Methods of extracting shale have improved a lot over the past decade but recourse to fracking and the injection of large volumes of sand mixed with water and chemicals deep underground at high pressure to fracture the rock and release trapped oil and gas carry costs. The large aquifer which lies under the Sahara and spreads across Algeria, Tunisia and Libya is vital for life in the region. Will the authorities be transparent in the management of these new risks? The question hangs in the air.

Those who live in the belt of Saharan towns are a volatile mix. They include former Touareg nomads, the proud kings of the desert of yesteryear who pine for their former lifestyle; former Black African slaves to whom independent Algeria gave education; and Arab tribes such as the Chambas, whose most famous scion, Moktar Ben Moktar was a hardline Islamist leader whose main claim to fame was the attack on the gas field of In Amenas in January 2013.

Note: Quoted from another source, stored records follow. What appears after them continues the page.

(* ===== verification/Cid.v ===== *)
(** Connection ids ([src/quic/cid.rs]): the inline byte string, the pool of the ids one
    side issued, and the handlers of [src/quic/connection.rs] that move the endpoint from
    one id to another (NEW_CONNECTION_ID, RETIRE_CONNECTION_ID, issuing, migration). *)

From S2P Require Import Prelude TlsBase BTree Varint Codec Frame TransportParams.

Definition MAX_CID_LEN : Z := 20.
Definition PENDING_RETIRE_SLACK : Z := 8.

(** * The inline byte string *)

Record ConnectionId := mkConnectionId { cid_storage : bytes; cid_len : Z }.

#[global] Instance ConnectionId_eq_dec : EqDecision ConnectionId.
Proof. solve_decision. Defined.

Definition cid_from_slice (bytes : bytes) : option ConnectionId :=
  if MAX_CID_LEN <? zlen bytes then None
  else Some (mkConnectionId (bytes ++ replicate (Z.to_nat (MAX_CID_LEN - zlen bytes)) 0) (as_u8 (zlen bytes))).

Definition cid_empty : ConnectionId := mkConnectionId (replicate (Z.to_nat MAX_CID_LEN) 0) 0.

Definition cid_as_slice (self : ConnectionId) : bytes := ztake (cid_len self) (cid_storage self).
Definition cid_is_empty (self : ConnectionId) : bool := cid_len self =? 0.

(** * The pool *)

Record CidEntry := mkCidEntry { ce_cid : ConnectionId; ce_sequence : Z; ce_reset_token : option bytes }.

#[global] Instance CidEntry_eq_dec : EqDecision CidEntry.
Proof. solve_decision. Defined.

Record CidPool := mkCidPool {
  cp_entries : list (Z * CidEntry); cp_active_seq : Z; cp_retire_prior_to : Z; cp_limit : Z;
  cp_pending_retire : list Z; cp_issued_high : Z }.

Definition set_entries (e : list (Z * CidEntry)) (p : CidPool) : CidPool :=
  mkCidPool e (cp_active_seq p) (cp_retire_prior_to p) (cp_limit p) (cp_pending_retire p) (cp_issued_high p).
Definition set_active (a : Z) (p : CidPool) : CidPool :=
  mkCidPool (cp_entries p) a (cp_retire_prior_to p) (cp_limit p) (cp_pending_retire p) (cp_issued_high p).
Definition set_retire_prior_to (r : Z) (p : CidPool) : CidPool :=
  mkCidPool (cp_entries p) (cp_active_seq p) r (cp_limit p) (cp_pending_retire p) (cp_issued_high p).
Definition set_pending (l : list Z) (p : CidPool) : CidPool :=
  mkCidPool (cp_entries p) (cp_active_seq p) (cp_retire_prior_to p) (cp_limit p) l (cp_issued_high p).
Definition set_issued_high (h : Z) (p : CidPool) : CidPool :=
  mkCidPool (cp_entries p) (cp_active_seq p) (cp_retire_prior_to p) (cp_limit p) (cp_pending_retire p) h.
(* ===== verification/Endpoint.v ===== *)
(** The endpoint state of a QUIC connection ([src/quic/endpoint.rs], [src/quic/ecn.rs] and
    the parts of [src/quic/connection.rs] that work on it alone): packet-number spaces,
    CRYPTO buffers, loss recovery and congestion control, and what joins them. *)

From S2P Require Import Prelude TlsBase Varint Pn Ack BTree CryptoBuf Frame Streams Congestion Loss.

(** * Encryption levels and packet-number spaces *)

Module Level.
Inductive level := Initial | EarlyData | Handshake | OneRtt.
#[global] Instance level_eq_dec : EqDecision level.
Proof. solve_decision. Defined.
End Level.
Abbreviation Level := Level.level.

Definition pn_space_of_level (level : Level) : PnSpaceId :=
  match level with
  | Level.Initial => Initial
  | Level.Handshake => Handshake
  | Level.EarlyData | Level.OneRtt => Application
  end.

Record PnSpace := mkPnSpace {
  next_tx : Z; largest_rx : option Z; largest_acked_tx : option Z; pending_ack : AckRanges;
  ack_eliciting_pending : bool; largest_eliciting_arrival_us : option Z; first_eliciting_arrival_us : option Z;
  eliciting_since_ack : Z; ack_due : bool; rx_ecn : EcnCounts }.

#[export] Instance eta_pnspace : Eta PnSpace := λ p,
  mkPnSpace (next_tx p) (largest_rx p) (largest_acked_tx p) (pending_ack p) (ack_eliciting_pending p)
    (largest_eliciting_arrival_us p) (first_eliciting_arrival_us p) (eliciting_since_ack p) (ack_due p) (rx_ecn p).

(** [PnSpace::default()] *)
Definition pn_space_default : PnSpace := mkPnSpace 0 None None [] false None None 0 false (mkEcnCounts 0 0 0).

(** * ECN *)

Inductive EcnCodepoint := NotEct | Ect1 | Ect0 | Ce.

#[global] Instance EcnCodepoint_eq_dec : EqDecision EcnCodepoint.
Proof. solve_decision. Defined.

Definition ecn_from_bits (tos : Z) : EcnCodepoint :=
  match Z.land tos 3 with 1 => Ect1 | 2 => Ect0 | 3 => Ce | _ => NotEct end.

Definition ecn_to_bits (self : EcnCodepoint) : Z :=
  match self with NotEct => 0 | Ect1 => 1 | Ect0 => 2 | Ce => 3 end.

Definition is_ect (self : EcnCodepoint) : bool := match self with Ect0 | Ect1 => true | _ => false end.

Inductive EcnValidation := Testing | Capable | Failed.

#[global] Instance EcnValidation_eq_dec : EqDecision EcnValidation.
Proof. solve_decision. Defined.

Definition marks_egress (self : EcnValidation) : bool := match self with Failed => false | _ => true end.

(** * The endpoint *)

(** The keys of a level are modelled by whether they are installed. *)
Record Endpoint := mkEndpoint {
  tx_keys : Level → bool; rx_keys : Level → bool; bufs : Level → CryptoBuf; pn : PnSpaceId → PnSpace;
  loss : LossState; cc : NewReno }.

#[export] Instance eta_endpoint : Eta Endpoint := λ e,
  mkEndpoint (tx_keys e) (rx_keys e) (bufs e) (pn e) (loss e) (cc e).

Definition endpoint_new : Endpoint :=
  mkEndpoint (λ _, false) (λ _, false) (λ _, crypto_buf_new) (λ _, pn_space_default) loss_new newreno_new.

(** Writing one slot of an array indexed by level or space. *)
Definition upd {K V} `{EqDecision K} (f : K → V) (k : K) (v : V) : K → V := λ k', if decide (k' = k) then v else f k'.

Definition set_pn (self : Endpoint) (sp : PnSpaceId) (p : PnSpace) : Endpoint := self <| pn := upd (pn self) sp p |>.
Definition set_buf (self : Endpoint) (l : Level) (b : CryptoBuf) : Endpoint := self <| bufs := upd (bufs self) l b |>.

(** * Sending *)

Record PacketMeta := mkPacketMeta {
  has_path_frame : bool; carried_ack : bool; pm_ack_eliciting : bool; pm_in_flight : bool;
  crypto_hints : list CryptoHint; pm_stream_hints : StreamHints; pm_handshake_done : bool;
  pm_control_hints : list control_hint }.

(** The packet number [seal_packet] takes. *)
Definition allocate_pn (self : Endpoint) (level : Level) : Endpoint * Z :=
  let space := pn self (pn_space_of_level level) in
  (set_pn self (pn_space_of_level level) (space <| next_tx := next_tx space + 1 |>), next_tx space).

(** The ACK state once an ACK frame went out. *)
Definition clear_ack_state (space : PnSpace) : PnSpace :=
  space <| pending_ack := [] |> <| ack_eliciting_pending := false |> <| largest_eliciting_arrival_us := None |>
        <| first_eliciting_arrival_us := None |> <| eliciting_since_ack := 0 |> <| ack_due := false |>.

Definition sent_packet_of (pn packet_len : Z) (meta : PacketMeta) (now : Z) : SentPacket :=
  let hint := if is_nil (crypto_hints meta) then [] else build_retransmit_hint (crypto_hints meta) in
  let sent_bytes := if packet_len <=? 65535 then packet_len else 65535 in
  mkSentPacket pn sent_bytes (pm_ack_eliciting meta) (pm_in_flight meta) now hint (pm_stream_hints meta)
    (pm_control_hints meta) (pm_handshake_done meta).

(** The end of [seal_packet]; a close-only packet has no [meta]. *)
Definition register_sent (self : Endpoint) (level : Level) (pn_ packet_len : Z) (meta : option PacketMeta) (now : Z)
  : Endpoint :=
  match meta with
  | None => self
  | Some meta =>
      let sp := pn_space_of_level level in
      let self := if carried_ack meta then set_pn self sp (clear_ack_state (pn self sp)) else self in
      let pkt := sent_packet_of pn_ packet_len meta now in
      let self := self <| loss := on_packet_sent (loss self) sp pkt |> in
      if pm_in_flight meta then self <| cc := cc_on_packet_sent (cc self) (sent_bytes pkt) |> else self
  end.

(** * Losses *)

Definition feed_lost_to_cc (self : Endpoint) (space : PnSpaceId) (lost : list SentPacket) (now : Z) : Endpoint :=
  let self := self <| cc := on_packets_lost (cc self) (filter (λ p, in_flight p = true) lost) |> in
  let '(l, persistent) := record_lost_batch (loss self) space lost now in
  let self := self <| loss := l |> in
  if persistent then self <| cc := on_persistent_congestion (cc self) |> else self.

(** The level a hint names; [None] is skipped. *)
Definition level_of_hint (v : Z) : option Level :=
  match v with
  | 0 => Some Level.Initial
  | 1 => Some Level.EarlyData
  | 2 => Some Level.Handshake
  | 3 => Some Level.OneRtt
  | _ => None
  end.

Definition requeue_hint (self : Endpoint) (h : CryptoHint) : Endpoint :=
  match level_of_hint (ch_level h) with
  | None => self
  | Some l => set_buf self l (requeue_range (bufs self l) (ch_offset h) (ch_length h)).1
  end.

Definition requeue_from_hint (self : Endpoint) (hint : bytes) : Endpoint * tls_result () :=
  match parse_retransmit_hint hint with
  | Err e => (self, Err e)
  | Ok hints => (foldl requeue_hint self hints, Ok ())
  end.

Definition prune_hint (self : Endpoint) (h : CryptoHint) : Endpoint :=
  match level_of_hint (ch_level h) with
  | None => self
  | Some l => set_buf self l (on_range_acked (bufs self l) (ch_offset h) (ch_length h))
  end.

Definition prune_crypto_history_from_hint (self : Endpoint) (hint : bytes) : Endpoint * tls_result () :=
  match parse_retransmit_hint hint with
  | Err e => (self, Err e)
  | Ok hints => (foldl prune_hint self hints, Ok ())
  end.

(** [for pkt in .. { if !pkt.retransmit_hint.is_empty() { f(..)?; } }] *)
Fixpoint for_hints (f : Endpoint → bytes → Endpoint * tls_result ()) (self : Endpoint) (pkts : list SentPacket)
  : Endpoint * tls_result () :=
  match pkts with
  | [] => (self, Ok ())
  | p :: pkts =>
      if negb (is_nil (retransmit_hint p)) then
        match f self (retransmit_hint p) with
        | (self, Err e) => (self, Err e)
        | (self, Ok _) => for_hints f self pkts
        end
      else for_hints f self pkts
  end.

(** * Discarding a packet-number space *)

(** RFC 9002 A.10: the packets of the space leave loss recovery and congestion control. *)
Definition strand (self : Endpoint) (space : PnSpaceId) (now : Z) : Endpoint * list SentPacket :=
  let '(l, drained) := discard_keys (loss self) space now in
  let stranded := foldr Z.add 0 (sent_bytes <$> filter (λ p, in_flight p = true) drained) in
  (self <| loss := l |> <| cc := (cc self) <| bytes_in_flight := sat_sub (bytes_in_flight (cc self)) stranded |> |>, drained).

(** [discard_level], without the retained receive keys of the original version. *)
Definition discard_level (self : Endpoint) (lvl : Level) (now : Z) : Endpoint :=
  let self := self <| tx_keys := upd (tx_keys self) lvl false |> <| rx_keys := upd (rx_keys self) lvl false |> in
  let self := set_buf self lvl crypto_buf_new in
  let self := (strand self (pn_space_of_level lvl) now).1 in
  set_pn self (pn_space_of_level lvl) pn_space_default.

Definition discard_handshake_levels (r : Role) (self : Endpoint) (now : Z) : Endpoint :=
  let levels := match r with Server => [Level.Initial; Level.Handshake] | Client => [Level.Initial] end in
  foldl (λ e lvl, discard_level e lvl now) self levels.

(** What a Retry does to the Initial space: the packet numbers go on. *)
Definition rewind_initial (self : Endpoint) (now : Z) : Endpoint :=
  let self := set_pn self Initial ((pn self Initial) <| largest_acked_tx := None |>) in
  let '(self, drained) := strand self Initial now in
  let self := foldl (λ e p, if negb (is_nil (retransmit_hint p)) then (requeue_from_hint e (retransmit_hint p)).1 else e)
                self drained in
  let buf := bufs self Level.Initial in
  if negb (outbound_pending buf) then set_buf self Level.Initial (schedule_last_chunk_retransmit buf).1 else self.

(** * Receiving *)

Definition count_ecn (c : EcnCounts) (e : EcnCodepoint) : EcnCounts :=
  match e with
  | Ect0 => mkEcnCounts (ect0 c + 1) (ect1 c) (ce c)
  | Ect1 => mkEcnCounts (ect0 c) (ect1 c + 1) (ce c)
  | Ce => mkEcnCounts (ect0 c) (ect1 c) (ce c + 1)
  | NotEct => c
  end.

(** The bookkeeping for an ack-eliciting packet. *)
Definition note_eliciting (space : PnSpace) (level : Level) (pn_ : Z) (largest_before : option Z) (ecn : EcnCodepoint)
  (arrival_us : Z) : PnSpace :=
  let space := if negb (ack_eliciting_pending space) then space <| first_eliciting_arrival_us := Some arrival_us |> else space in
  let space := space <| ack_eliciting_pending := true |> <| largest_eliciting_arrival_us := Some arrival_us |>
                     <| eliciting_since_ack := sat_add 8 (eliciting_since_ack space) 1 |> in
  let out_of_order := match largest_before with
                      | Some l => (pn_ <? l) || (sat_add 64 l 1 <? pn_)
                      | None => false
                      end in
  if negb (bool_decide (level = Level.OneRtt) || bool_decide (level = Level.EarlyData))
     || (2 <=? eliciting_since_ack space) || out_of_order || bool_decide (ecn = Ce)
  then space <| ack_due := true |> else space.

(** The end of [dispatch_frames]: the packet-number space. *)
Definition note_received (space : PnSpace) (level : Level) (pn_ : Z) (ack_eliciting : bool) (ecn : EcnCodepoint)
  (now : Z) : PnSpace :=
  let arrival_us := Z.min (as_micros now) U64_MAX in
  let largest_before := largest_rx space in
  let space := space <| largest_rx := Some (match largest_rx space with Some prev => Z.max prev pn_ | None => pn_ end) |> in
  let space := space <| pending_ack := ack_insert (pending_ack space) pn_ |> in
  let space := space <| rx_ecn := count_ecn (rx_ecn space) ecn |> in
  if ack_eliciting then note_eliciting space level pn_ largest_before ecn arrival_us else space.

(** The ACK frame [assemble_payload] writes for a space; [exponent] is the one we
    advertised, used for the application space. *)
Definition ack_frame_of (space : PnSpace) (level : Level) (exponent : option Z) (now : Z) : option Frame.frame :=
  match build_ack_ranges_raw (pending_ack space) with
  | None => None
  | Some (largest, first_range, raw) =>
      let exp := match level with Level.Initial | Level.Handshake => 3 | _ => default 3 exponent end in
      let now_us := Z.min (as_micros now) U64_MAX in
      let ack_delay := match largest_eliciting_arrival_us space with
                       | Some t => Z.shiftr (sat_sub now_us t) exp
                       | None => 0
                       end in
      let c := rx_ecn space in
      let ecn := if negb (Z.lor (Z.lor (ect0 c) (ect1 c)) (ce c) =? 0) then Some c else None in
      Some (Frame.Ack largest ack_delay raw first_range ecn)
  end.

(** The level's pending ACK makes a packet worth sending. *)
Definition ack_pending (self : Endpoint) (level : Level) : bool :=
  let space := pn self (pn_space_of_level level) in
  negb (bool_decide (level = Level.EarlyData)) && negb (is_nil (pending_ack space)) && ack_due space.

(** * Reading an ACK frame *)

(** The loop over the gaps and lengths; [fuel] is the length of the bytes. *)
Fixpoint ack_blocks (fuel : nat) (raw : bytes) (block_smallest : Z) (acc : list pn_range) : tls_result (list pn_range) :=
  match ack_range_next raw with
  | None => Ok acc
  | Some (Err e, _) => Err e
  | Some (Ok (gap, range_length), raw) =>
      match fuel with
      | O => Ok acc
      | S fuel =>
          gap_plus_two ← ok_or (checked_add 64 gap 2) Error.Decode;
          if block_smallest <? gap_plus_two then Err Error.Decode
          else
            let next_largest := block_smallest - gap_plus_two in
            if next_largest <? range_length then Err Error.Decode
            else
              let next_smallest := next_largest - range_length in
              ack_blocks fuel raw next_smallest (acc ++ [(next_smallest, next_largest)])
      end
  end.

Definition ack_frame_ranges (largest first_range : Z) (raw : bytes) : tls_result (list pn_range) :=
  if largest <? first_range then Err Error.Decode
  else ack_blocks (length raw) raw (largest - first_range) [(largest - first_range, largest)].

(** The peer's [ack_delay] as a duration; [exponent] is the peer's, for the application space. *)
Definition ack_delay_duration (level : Level) (exponent : option Z) (ack_delay : Z) : Z :=
  let exp := match level with Level.Initial | Level.Handshake => 3 | _ => default 3 exponent end in
  let us := if exp <? 64 then (if ack_delay * 2 ^ exp <=? U64_MAX then ack_delay * 2 ^ exp else U64_MAX) else U64_MAX in
  us * 1000.

(** The largest acknowledged number must have been sent. *)
Definition acks_sent (next_tx_ largest : Z) : bool :=
  match checked_sub next_tx_ 1 with Some highest_sent => largest <=? highest_sent | None => false end.
(** An authenticated 1-RTT packet, from the dispatch of its frames on; the connection id
    it was sent to is already recorded. *)
Definition feed_short_payload self (pn_ : Z) (payload rnd : bytes) (now : Z) : option (Conn E * tls_result ()) :=
  let largest_rx_ := largest_rx (pn (ep self) Application) in
  '(self, r) ← dispatch_frames self Level.OneRtt pn_ payload now;
  match r with
  | Err e => Some (self, Err e)
  | Ok _ =>
      let self := maybe_migrate self pn_ largest_rx_ rnd now in
      let self := divert_offpath_responses self in
      Some (note_peer_packet_processed self now, Ok ())
  end.

(** How [feed_datagram_inner] ends the connection on the error of an authenticated packet. *)
Definition close_on_error self (e : Error.tls_error) (now : Z) : Conn E :=
  let code := default (transport_error_code e) (pending_error_code self) in
  let self := close_with_transport_error (self <| pending_error_code := None |>) code now in
  self <| pending_error_code := None |>.

(** * Timers *)

Definition IDLE_TIMEOUT_CEILING : Z := from_millis 30000.

Definition nonzero (o : option Z) : option Z := match o with Some v => if v =? 0 then None else Some v | None => None end.

Definition effective_idle_timeout self : Z :=
  let base := match nonzero (our_max_idle_timeout_ms (params self)), nonzero (peer_max_idle_timeout_ms (params self)) with
              | Some a, Some b => from_millis (Z.min a b)
              | Some a, None => from_millis a
              | None, Some b => from_millis b
              | None, None => IDLE_TIMEOUT_CEILING
              end in
  Z.max base (dur_mul (pto_period (loss (ep self))) 3).

Definition idle_deadline self : Z := dur_add (last_recv_activity self) (effective_idle_timeout self).

Definition ack_delay_deadline self : option Z :=
  let space := pn (ep self) Application in
  if negb (ack_eliciting_pending space) || ack_due space then None
  else (λ first, dur_add (first * 1000) (from_millis (default 25 (our_max_ack_delay_ms (params self)))))
         <$> first_eliciting_arrival_us space.

(** The earlier of two timers. *)
Definition earlier (a b : option Z) : option Z :=
  match a, b with
  | Some a, Some b => Some (Z.min a b)
  | Some a, None => Some a
  | None, b => b
  end.

Definition next_timeout self : option Z :=
  match close_deadline self with
  | Some d => Some d
  | None =>
      earlier (earlier (earlier (loss_detection_timer (loss (ep self))) (Some (idle_deadline self))) (ack_delay_deadline self))
        (deadline <$> migration self)
  end.

(** The parts of [on_timeout_inner], in order (the discard of old read keys apart). *)
Definition timeout_ack_delay self (now : Z) : Conn E :=
  match ack_delay_deadline self with
  | Some d => if d <=? now
              then self <| ep := set_pn (ep self) Application ((pn (ep self) Application) <| ack_due := true |>) |>
              else self
  | None => self
  end.

Definition timeout_loss self (now : Z) : option (Conn E) :=
  let self := sync_loss_context self in
  self ← detect_lost_on_timer self now;
  let '(l, action) := on_loss_detection_timeout (loss (ep self)) now in
  let self := self <| ep := (ep self) <| loss := l |> |> in
  match action with
  | Some (Pto space) => Some (send_pto_probes self space)
  | _ => Some self
  end.

Definition timeout_idle self (now : Z) : Conn E :=
  if (idle_deadline self <=? now) && bool_decide (pending_close self = None) && negb (draining self) then
    self <| closed := true |>
         <| close_info := get_or_insert (close_info self) (mkCloseInfo IdleTimeout Transport 0 None []) |>
  else self.

Definition timeout_migration self (now : Z) : Conn E :=
  match migration self with
  | None => self
  | Some m =>
      if deadline m <=? now then abandon_path_migration self
      else if negb (retried m) && (retry_at m <=? now) && has_outstanding (path self) && negb (has_pending_challenge (path self))
      then self <| path := requeue_challenge (path self) (challenge m) |> <| migration := Some (m <| retried := true |>) |>
      else self
  end.

Definition timeout_close self (now : Z) : Conn E :=
  match close_deadline self with
  | Some d => if d <=? now
              then self <| pending_close := None |> <| close_deadline := None |> <| draining := false |> <| closed := true |>
              else self
  | None => self
  end.
Lemma put_retired_writes level k full cap d : ∃ k' d', put_retired_ids k full cap d = Some (k', d')
  ∧ cc_peer k' = cc_peer k ∧ writes level (housekeeping_frame full) cap d d'.
Proof.
  unfold put_retired_ids. destruct (cc_remote k) as [pool|]; [|eexists _, _; split; [done|]; split; [done|apply writes_refl]].
  destruct full; [|eexists _, _; split; [done|]; split; [done|apply writes_refl]].
  destruct (put_retires_writes level _ pool cap d (le_n _)) as (pool' & d4 & -> & W). cbn [mbind option_bind].
  eexists _, _. split; [done|]. split; [done|]. eapply writes_mono; [|exact W]. intros f [x ->]. by split; [|left].
Qed.

Lemma put_new_ids_writes level k limit full b cap d : ∃ k' d', put_new_ids fresh token_of k limit (full && b) cap d = Some (k', d')
  ∧ cc_peer k' = cc_peer k ∧ writes level (housekeeping_frame full) cap d d'.
Proof.
  unfold put_new_ids. destruct (full && b) eqn:Hf; [|eexists _, _; split; [done|]; split; [done|apply writes_refl]].
  apply andb_true_iff in Hf as [-> _]. destruct d as [out meta]. cbn [fst snd]. cbv zeta.
  destruct (issue_writes fresh token_of fresh_len token_len level k limit out meta cap) as (k' & out' & b' & Hi & W).
  rewrite Hi. cbn [mbind option_bind]. apply issue_peer in Hi. eexists _, _. split; [done|]. split; [done|].
  eapply writes_mono; [|exact W]. intros f [x ->]. by split; [|left].
Qed.

Lemma put_housekeeping_writes level self full cap d : path_ok (path (conn self)) →
  ∃ hd p k d', put_housekeeping fresh token_of self full cap d
      = Some (self <| conn := (conn self) <| handshake_done_pending := hd |> <| path := p |> <| cids := k |> |>, d')
  ∧ path_ok p ∧ cc_peer k = cc_peer (cids (conn self)) ∧ writes level (housekeeping_frame full) cap d d'.
Proof.
  intros Hp. unfold put_housekeeping. cbv zeta.
  destruct (put_done_writes level (handshake_done_pending (conn self)) full cap d) as (hd & d1 & -> & W1). cbn [mbind option_bind].
  destruct (put_responses_writes level _ (path (conn self)) (peer_addr (conn self)) cap d1 (le_n _) Hp) as (p2 & d2 & -> & Hp2 & _ & W2). cbn [mbind option_bind].
  destruct (put_challenges_writes level _ p2 cap d2 (le_n _) Hp2) as (p3 & d3 & -> & Hp3 & _ & _ & W3). cbn [mbind option_bind].
  destruct (put_retired_writes level (cids (conn self)) full cap d3) as (k4 & d4 & -> & Hk4 & W4). cbn [mbind option_bind].
  rewrite <- andb_assoc. destruct (put_new_ids_writes level k4 (peer_cid_limit self) full
    (handshake_complete (conn self) && negb (cc_new_cids_issued k4)) cap d4) as (k5 & d5 & -> & Hk5 & W5).
  cbn [mbind option_bind]. eexists hd, p3, k5, d5. split; [done|]. split; [done|]. split; [by rewrite Hk5, Hk4|].
  eapply writes_trans; [eapply writes_mono; [|exact W1]|]. { intros f [-> ->]. by split; [|left]. }
  eapply writes_trans; [eapply writes_mono; [|exact W2]|]. { intros f [x ->]. by split; [|right]. }
  eapply writes_trans; [eapply writes_mono; [|exact W3]|]. { intros f [x ->]. by split; [|right]. }
  by eapply writes_trans.
Qed.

Many of those who work for the state oil and gas company come from the north of Algeria and are paid four to five times more than locally contracted workers who are employed in catering, transport and cleaning. Locals are unhappy because they allege that the oil and gas wealth extracted from their region has, since independence in 1962, funded economic development in the heavily populated northern coastal regions. Such grievances coupled with fears for their unique environment, fuels resentment.

Algeria stands well positioned to reinforce its importance as a secure provider of gas to Europe. The country is stepping up its deliveries of piped gas to Italy while continuing to pump gas through the pipeline which runs from Oran, in the west of the country to Almeria in Spain (not to mention Liquefied Natural Gas (LNG) ships.)  The agreement with Chevron, when it is signed, will mark the beginning of a new era in gas.  But it is one that comes with environmental and economic concerns that the government would do well to address.

This article first appeared in the Arab Digest.